Repeat only the stretch of lines below that runs from the line with "the stored profiles" through the line with "fm_mode : ProfileMode;", unaltered.

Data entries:
- Opening Delimiter -
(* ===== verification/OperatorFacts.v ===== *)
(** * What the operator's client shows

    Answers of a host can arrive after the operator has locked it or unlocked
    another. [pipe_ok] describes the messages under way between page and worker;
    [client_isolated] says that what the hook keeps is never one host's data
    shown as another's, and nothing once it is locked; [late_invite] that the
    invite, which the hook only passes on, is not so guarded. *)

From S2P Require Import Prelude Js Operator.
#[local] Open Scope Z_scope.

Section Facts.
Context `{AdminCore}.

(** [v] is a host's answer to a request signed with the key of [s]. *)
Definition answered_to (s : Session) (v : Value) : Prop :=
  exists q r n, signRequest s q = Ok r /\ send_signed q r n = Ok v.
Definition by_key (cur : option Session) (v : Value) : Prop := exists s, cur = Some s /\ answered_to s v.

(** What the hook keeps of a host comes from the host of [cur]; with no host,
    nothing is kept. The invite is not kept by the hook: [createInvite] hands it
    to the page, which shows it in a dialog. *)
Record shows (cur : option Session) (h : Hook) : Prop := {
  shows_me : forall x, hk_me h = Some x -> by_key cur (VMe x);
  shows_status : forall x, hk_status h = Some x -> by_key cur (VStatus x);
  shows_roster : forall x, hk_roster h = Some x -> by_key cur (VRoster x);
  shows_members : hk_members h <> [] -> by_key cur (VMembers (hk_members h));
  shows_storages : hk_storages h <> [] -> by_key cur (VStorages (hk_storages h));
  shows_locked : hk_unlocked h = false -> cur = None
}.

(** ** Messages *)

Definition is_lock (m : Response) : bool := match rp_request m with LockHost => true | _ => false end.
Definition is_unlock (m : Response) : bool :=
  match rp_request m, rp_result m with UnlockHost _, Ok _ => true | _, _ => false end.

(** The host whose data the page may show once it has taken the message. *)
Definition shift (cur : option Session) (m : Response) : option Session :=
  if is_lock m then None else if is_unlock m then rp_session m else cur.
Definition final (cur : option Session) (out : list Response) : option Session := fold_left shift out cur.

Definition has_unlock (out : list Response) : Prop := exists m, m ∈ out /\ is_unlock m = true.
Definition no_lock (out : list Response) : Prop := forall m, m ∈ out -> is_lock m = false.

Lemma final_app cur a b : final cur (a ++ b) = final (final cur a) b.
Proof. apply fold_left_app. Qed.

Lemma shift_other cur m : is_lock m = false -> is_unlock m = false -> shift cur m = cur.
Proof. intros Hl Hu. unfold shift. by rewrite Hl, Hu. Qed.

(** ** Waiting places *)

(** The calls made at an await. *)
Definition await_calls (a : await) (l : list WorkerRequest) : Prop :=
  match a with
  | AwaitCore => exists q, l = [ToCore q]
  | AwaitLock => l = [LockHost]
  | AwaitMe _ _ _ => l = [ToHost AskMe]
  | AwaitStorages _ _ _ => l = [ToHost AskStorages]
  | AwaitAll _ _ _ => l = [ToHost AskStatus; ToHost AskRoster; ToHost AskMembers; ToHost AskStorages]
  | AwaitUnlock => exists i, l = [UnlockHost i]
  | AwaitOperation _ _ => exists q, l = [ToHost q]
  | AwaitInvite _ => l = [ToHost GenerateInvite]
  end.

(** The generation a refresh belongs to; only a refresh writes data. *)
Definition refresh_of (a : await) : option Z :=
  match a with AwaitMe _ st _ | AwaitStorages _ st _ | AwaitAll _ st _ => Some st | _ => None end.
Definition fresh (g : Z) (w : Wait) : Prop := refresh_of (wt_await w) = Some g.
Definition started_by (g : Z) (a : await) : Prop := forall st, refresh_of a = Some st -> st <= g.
- Closing Delimiter -
- Opening Delimiter -
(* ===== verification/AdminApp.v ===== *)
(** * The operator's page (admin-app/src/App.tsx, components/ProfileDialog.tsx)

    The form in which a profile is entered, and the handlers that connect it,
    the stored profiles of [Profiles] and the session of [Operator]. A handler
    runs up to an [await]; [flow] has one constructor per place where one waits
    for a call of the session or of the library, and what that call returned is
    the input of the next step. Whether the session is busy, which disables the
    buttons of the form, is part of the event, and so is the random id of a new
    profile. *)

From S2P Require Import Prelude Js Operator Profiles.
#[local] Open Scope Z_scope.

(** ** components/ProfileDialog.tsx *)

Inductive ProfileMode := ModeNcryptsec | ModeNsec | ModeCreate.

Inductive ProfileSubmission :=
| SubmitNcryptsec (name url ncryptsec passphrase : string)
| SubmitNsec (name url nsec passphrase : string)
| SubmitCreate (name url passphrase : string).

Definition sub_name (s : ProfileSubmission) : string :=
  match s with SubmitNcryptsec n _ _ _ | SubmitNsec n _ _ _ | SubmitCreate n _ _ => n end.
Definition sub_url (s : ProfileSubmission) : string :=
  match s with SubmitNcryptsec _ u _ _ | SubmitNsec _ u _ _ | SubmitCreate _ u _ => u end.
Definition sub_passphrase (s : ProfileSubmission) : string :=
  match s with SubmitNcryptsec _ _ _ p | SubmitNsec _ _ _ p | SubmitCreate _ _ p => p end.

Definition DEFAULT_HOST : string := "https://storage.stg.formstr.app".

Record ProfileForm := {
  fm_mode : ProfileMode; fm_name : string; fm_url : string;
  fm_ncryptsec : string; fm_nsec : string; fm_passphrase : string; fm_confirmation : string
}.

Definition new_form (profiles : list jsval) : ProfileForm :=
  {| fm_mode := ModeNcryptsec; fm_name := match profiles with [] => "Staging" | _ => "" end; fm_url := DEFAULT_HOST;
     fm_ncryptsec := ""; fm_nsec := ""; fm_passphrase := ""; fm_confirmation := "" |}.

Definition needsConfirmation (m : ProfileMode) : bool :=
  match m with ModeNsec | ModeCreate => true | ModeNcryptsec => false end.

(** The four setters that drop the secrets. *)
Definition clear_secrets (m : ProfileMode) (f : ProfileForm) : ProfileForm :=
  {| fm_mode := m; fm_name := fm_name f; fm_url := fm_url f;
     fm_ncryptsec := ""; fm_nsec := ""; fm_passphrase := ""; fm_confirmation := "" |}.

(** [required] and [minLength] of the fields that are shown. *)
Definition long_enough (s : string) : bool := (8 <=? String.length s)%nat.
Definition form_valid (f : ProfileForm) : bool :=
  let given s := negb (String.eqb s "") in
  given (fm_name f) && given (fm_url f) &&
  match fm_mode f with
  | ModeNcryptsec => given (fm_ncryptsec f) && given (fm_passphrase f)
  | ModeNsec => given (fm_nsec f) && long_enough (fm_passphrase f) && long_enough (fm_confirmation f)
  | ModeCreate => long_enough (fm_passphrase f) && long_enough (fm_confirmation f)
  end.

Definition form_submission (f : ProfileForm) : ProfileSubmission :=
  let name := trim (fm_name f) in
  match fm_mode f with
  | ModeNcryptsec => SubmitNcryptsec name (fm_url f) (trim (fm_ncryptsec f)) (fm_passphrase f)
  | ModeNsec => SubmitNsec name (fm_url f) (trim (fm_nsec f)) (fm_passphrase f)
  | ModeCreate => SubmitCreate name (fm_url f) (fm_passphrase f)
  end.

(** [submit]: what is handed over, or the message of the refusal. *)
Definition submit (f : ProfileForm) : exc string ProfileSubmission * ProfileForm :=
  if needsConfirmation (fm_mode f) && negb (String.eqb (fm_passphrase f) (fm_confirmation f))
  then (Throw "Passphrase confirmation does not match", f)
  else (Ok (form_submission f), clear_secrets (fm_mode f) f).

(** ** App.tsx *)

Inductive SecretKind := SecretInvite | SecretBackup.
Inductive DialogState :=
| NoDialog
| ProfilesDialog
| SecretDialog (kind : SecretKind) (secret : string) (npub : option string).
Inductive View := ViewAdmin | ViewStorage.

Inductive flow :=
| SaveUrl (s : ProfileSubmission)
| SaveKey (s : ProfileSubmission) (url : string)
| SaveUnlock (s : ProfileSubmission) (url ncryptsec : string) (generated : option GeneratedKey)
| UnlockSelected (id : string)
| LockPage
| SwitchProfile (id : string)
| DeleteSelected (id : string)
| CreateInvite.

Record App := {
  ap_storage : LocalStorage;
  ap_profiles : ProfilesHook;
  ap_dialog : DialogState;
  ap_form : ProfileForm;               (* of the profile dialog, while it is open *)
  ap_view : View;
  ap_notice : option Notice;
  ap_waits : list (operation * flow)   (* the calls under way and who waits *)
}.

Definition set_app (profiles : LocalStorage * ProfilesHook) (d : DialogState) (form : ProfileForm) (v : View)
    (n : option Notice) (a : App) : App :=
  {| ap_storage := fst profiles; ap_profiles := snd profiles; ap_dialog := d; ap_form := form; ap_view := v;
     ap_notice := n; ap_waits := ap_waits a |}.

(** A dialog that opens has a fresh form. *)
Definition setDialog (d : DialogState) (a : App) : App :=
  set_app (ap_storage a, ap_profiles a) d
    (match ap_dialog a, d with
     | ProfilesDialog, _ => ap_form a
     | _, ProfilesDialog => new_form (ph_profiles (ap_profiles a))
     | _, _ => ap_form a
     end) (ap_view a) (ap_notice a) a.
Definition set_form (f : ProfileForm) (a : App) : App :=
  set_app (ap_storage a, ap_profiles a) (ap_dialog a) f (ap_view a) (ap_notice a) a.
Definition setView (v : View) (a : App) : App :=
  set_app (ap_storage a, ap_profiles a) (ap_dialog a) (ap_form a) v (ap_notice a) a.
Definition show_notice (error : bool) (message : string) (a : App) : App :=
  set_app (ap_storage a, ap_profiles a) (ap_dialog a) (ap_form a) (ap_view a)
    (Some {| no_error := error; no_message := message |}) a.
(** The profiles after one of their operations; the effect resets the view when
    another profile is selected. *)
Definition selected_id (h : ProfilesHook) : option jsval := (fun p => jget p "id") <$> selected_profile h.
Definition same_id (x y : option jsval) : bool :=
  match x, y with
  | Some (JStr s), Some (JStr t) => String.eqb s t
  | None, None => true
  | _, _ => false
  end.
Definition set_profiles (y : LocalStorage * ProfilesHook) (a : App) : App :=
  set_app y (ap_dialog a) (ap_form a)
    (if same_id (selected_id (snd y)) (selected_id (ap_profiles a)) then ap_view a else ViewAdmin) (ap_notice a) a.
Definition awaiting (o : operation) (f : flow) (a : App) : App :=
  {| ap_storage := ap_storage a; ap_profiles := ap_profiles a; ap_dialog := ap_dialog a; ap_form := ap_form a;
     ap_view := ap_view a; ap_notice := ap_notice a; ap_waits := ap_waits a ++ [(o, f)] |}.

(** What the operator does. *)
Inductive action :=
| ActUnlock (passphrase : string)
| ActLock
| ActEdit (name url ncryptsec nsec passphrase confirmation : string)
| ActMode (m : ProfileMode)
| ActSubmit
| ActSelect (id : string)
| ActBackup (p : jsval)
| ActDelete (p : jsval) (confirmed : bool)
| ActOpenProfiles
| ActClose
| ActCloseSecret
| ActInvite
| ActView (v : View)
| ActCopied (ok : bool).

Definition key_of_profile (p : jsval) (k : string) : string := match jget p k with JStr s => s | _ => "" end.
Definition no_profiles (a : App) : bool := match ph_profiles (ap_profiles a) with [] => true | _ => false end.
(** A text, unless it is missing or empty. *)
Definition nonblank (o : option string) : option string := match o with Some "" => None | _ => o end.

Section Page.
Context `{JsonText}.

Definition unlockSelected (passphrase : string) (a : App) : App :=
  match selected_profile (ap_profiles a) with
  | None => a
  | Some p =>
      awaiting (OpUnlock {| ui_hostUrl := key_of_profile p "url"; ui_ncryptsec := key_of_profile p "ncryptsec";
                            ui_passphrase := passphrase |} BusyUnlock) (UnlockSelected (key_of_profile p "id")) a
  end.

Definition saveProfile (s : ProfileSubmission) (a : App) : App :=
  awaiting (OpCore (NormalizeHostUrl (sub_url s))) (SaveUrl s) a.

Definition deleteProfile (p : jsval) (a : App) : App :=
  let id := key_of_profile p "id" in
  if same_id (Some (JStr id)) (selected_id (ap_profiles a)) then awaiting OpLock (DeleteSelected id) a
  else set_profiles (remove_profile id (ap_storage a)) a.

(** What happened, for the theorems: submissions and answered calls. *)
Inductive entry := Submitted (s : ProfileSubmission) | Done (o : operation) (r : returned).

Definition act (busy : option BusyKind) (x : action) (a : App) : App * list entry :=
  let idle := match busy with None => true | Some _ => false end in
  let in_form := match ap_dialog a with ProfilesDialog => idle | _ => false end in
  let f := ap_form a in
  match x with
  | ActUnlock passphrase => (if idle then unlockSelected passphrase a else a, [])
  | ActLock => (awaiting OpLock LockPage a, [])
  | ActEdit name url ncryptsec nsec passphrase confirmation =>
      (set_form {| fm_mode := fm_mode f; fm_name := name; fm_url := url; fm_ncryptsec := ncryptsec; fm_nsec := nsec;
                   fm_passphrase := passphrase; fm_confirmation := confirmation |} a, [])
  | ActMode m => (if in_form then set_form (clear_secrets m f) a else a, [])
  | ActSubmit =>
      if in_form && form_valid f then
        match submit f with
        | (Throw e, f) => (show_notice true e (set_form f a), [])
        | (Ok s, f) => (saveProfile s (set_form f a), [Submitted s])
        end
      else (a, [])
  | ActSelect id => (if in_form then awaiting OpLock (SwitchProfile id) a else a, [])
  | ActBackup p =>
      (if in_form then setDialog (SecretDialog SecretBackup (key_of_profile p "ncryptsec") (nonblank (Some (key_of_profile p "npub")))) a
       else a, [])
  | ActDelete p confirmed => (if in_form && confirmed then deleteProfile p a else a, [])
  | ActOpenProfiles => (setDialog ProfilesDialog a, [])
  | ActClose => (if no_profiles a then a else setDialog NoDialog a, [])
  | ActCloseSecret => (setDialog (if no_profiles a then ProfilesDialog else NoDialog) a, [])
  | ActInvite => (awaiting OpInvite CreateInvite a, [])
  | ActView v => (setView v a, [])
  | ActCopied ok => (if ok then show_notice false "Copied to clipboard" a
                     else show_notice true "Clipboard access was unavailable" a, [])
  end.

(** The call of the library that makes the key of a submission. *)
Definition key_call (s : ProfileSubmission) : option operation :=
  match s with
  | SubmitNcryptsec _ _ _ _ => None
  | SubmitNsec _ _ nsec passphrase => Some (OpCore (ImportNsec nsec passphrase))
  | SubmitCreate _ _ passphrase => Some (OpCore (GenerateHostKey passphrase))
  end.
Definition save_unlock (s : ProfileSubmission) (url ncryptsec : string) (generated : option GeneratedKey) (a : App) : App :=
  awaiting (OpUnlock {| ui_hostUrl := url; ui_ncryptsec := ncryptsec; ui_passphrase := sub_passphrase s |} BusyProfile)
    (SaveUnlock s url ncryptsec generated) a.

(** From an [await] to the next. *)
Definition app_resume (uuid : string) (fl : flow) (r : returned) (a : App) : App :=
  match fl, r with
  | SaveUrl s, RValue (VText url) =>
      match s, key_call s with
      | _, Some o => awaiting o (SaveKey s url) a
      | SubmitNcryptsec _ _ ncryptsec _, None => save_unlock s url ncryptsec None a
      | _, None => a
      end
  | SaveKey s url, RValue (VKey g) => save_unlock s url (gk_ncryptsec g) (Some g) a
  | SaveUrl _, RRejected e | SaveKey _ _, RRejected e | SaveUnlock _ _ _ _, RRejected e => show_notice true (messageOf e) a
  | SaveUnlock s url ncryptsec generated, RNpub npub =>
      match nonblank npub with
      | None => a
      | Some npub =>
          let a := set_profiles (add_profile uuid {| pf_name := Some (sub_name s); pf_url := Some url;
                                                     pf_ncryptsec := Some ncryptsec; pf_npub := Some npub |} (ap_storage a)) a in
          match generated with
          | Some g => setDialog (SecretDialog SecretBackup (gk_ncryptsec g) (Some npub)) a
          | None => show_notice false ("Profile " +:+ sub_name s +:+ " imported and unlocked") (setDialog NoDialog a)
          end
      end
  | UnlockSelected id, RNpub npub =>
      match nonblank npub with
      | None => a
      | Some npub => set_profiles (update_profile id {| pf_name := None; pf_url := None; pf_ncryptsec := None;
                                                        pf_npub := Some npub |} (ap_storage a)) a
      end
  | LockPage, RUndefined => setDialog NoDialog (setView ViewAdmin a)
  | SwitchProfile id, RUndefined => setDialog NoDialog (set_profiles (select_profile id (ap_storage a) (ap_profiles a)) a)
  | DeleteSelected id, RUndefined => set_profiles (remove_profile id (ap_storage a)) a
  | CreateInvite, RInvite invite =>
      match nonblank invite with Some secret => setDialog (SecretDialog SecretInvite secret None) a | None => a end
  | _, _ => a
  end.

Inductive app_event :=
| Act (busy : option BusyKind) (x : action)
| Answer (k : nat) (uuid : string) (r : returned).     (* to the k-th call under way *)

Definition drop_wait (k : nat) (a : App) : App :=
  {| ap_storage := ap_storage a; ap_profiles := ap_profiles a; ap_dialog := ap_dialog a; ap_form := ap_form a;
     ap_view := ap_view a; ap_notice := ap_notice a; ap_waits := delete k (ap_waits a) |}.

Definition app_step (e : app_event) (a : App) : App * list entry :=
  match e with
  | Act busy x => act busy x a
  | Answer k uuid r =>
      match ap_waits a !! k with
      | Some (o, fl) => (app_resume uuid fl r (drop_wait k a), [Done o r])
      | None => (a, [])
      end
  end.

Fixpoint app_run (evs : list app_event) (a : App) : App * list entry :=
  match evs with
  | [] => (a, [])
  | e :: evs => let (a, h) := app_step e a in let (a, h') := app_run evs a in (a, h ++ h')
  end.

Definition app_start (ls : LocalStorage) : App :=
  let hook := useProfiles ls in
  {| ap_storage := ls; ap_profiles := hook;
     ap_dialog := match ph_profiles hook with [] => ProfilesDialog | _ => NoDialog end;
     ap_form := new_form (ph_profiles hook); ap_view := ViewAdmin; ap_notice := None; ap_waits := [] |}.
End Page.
- Closing Delimiter -
- Opening Delimiter -
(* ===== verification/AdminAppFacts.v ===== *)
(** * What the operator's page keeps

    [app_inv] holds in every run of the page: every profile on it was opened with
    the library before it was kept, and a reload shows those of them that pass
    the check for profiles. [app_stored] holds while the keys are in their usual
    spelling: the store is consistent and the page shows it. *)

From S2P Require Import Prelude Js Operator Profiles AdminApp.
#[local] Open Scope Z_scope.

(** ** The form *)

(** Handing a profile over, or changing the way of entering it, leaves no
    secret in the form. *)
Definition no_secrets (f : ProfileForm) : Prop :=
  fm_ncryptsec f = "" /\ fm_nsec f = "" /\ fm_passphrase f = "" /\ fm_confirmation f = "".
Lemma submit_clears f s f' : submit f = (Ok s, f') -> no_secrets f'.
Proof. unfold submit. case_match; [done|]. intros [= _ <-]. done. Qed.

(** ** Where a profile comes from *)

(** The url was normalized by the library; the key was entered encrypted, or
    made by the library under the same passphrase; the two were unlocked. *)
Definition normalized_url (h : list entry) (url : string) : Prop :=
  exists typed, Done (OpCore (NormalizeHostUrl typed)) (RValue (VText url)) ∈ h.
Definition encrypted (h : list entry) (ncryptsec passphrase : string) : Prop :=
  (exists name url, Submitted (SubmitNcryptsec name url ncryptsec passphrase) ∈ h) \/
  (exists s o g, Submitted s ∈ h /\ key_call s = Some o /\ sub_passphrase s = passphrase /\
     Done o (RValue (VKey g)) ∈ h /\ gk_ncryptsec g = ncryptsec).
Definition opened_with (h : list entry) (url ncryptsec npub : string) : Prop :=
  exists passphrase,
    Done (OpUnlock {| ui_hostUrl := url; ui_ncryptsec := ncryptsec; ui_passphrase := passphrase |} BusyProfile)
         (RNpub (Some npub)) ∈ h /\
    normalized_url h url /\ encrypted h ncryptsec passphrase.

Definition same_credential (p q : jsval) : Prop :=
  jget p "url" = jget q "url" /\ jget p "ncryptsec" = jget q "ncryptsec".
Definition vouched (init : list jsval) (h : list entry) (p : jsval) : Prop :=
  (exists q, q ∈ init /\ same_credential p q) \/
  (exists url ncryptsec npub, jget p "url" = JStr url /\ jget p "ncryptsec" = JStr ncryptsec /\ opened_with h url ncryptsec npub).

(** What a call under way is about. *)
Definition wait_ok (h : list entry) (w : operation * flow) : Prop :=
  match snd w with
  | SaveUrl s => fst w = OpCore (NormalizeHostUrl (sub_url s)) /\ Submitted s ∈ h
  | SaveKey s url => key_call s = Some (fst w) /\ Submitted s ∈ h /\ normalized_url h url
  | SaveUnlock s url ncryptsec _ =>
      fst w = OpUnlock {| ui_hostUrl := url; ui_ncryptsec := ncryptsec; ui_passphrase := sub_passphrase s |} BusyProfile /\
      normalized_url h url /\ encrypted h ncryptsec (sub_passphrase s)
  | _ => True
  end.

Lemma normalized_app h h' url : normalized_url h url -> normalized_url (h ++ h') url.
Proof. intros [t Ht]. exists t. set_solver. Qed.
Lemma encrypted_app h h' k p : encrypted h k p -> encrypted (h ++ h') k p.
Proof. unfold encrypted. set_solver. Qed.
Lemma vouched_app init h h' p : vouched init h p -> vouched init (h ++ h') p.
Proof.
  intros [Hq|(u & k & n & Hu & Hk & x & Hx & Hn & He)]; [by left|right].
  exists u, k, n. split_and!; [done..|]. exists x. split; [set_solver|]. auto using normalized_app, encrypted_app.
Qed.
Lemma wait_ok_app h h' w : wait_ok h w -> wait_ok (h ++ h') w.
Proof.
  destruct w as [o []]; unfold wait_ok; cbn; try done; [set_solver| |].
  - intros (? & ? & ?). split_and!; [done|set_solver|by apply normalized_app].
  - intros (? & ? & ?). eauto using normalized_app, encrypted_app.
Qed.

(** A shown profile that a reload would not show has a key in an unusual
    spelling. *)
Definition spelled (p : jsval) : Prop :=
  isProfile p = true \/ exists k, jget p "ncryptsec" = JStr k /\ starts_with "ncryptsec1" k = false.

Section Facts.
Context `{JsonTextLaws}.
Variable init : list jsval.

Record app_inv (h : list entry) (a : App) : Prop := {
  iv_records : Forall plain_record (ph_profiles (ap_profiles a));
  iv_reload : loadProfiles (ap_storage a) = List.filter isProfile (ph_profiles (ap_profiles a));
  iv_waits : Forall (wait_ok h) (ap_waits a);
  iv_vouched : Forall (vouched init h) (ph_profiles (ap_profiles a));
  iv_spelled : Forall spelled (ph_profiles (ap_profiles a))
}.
- Closing Delimiter -
→ Exercise solution:
    the stored profiles of [Profiles] and the session of [Operator]. A handler
    runs up to an [await]; [flow] has one constructor per place where one waits
    for a call of the session or of the library, and what that call returned is
    the input of the next step. Whether the session is busy, which disables the
    buttons of the form, is part of the event, and so is the random id of a new
    profile. *)

From S2P Require Import Prelude Js Operator Profiles.
#[local] Open Scope Z_scope.

(** ** components/ProfileDialog.tsx *)

Inductive ProfileMode := ModeNcryptsec | ModeNsec | ModeCreate.

Inductive ProfileSubmission :=
| SubmitNcryptsec (name url ncryptsec passphrase : string)
| SubmitNsec (name url nsec passphrase : string)
| SubmitCreate (name url passphrase : string).

Definition sub_name (s : ProfileSubmission) : string :=
  match s with SubmitNcryptsec n _ _ _ | SubmitNsec n _ _ _ | SubmitCreate n _ _ => n end.
Definition sub_url (s : ProfileSubmission) : string :=
  match s with SubmitNcryptsec _ u _ _ | SubmitNsec _ u _ _ | SubmitCreate _ u _ => u end.
Definition sub_passphrase (s : ProfileSubmission) : string :=
  match s with SubmitNcryptsec _ _ _ p | SubmitNsec _ _ _ p | SubmitCreate _ _ p => p end.

Definition DEFAULT_HOST : string := "https://storage.stg.formstr.app".

Record ProfileForm := {
  fm_mode : ProfileMode; fm_name : string; fm_url : string;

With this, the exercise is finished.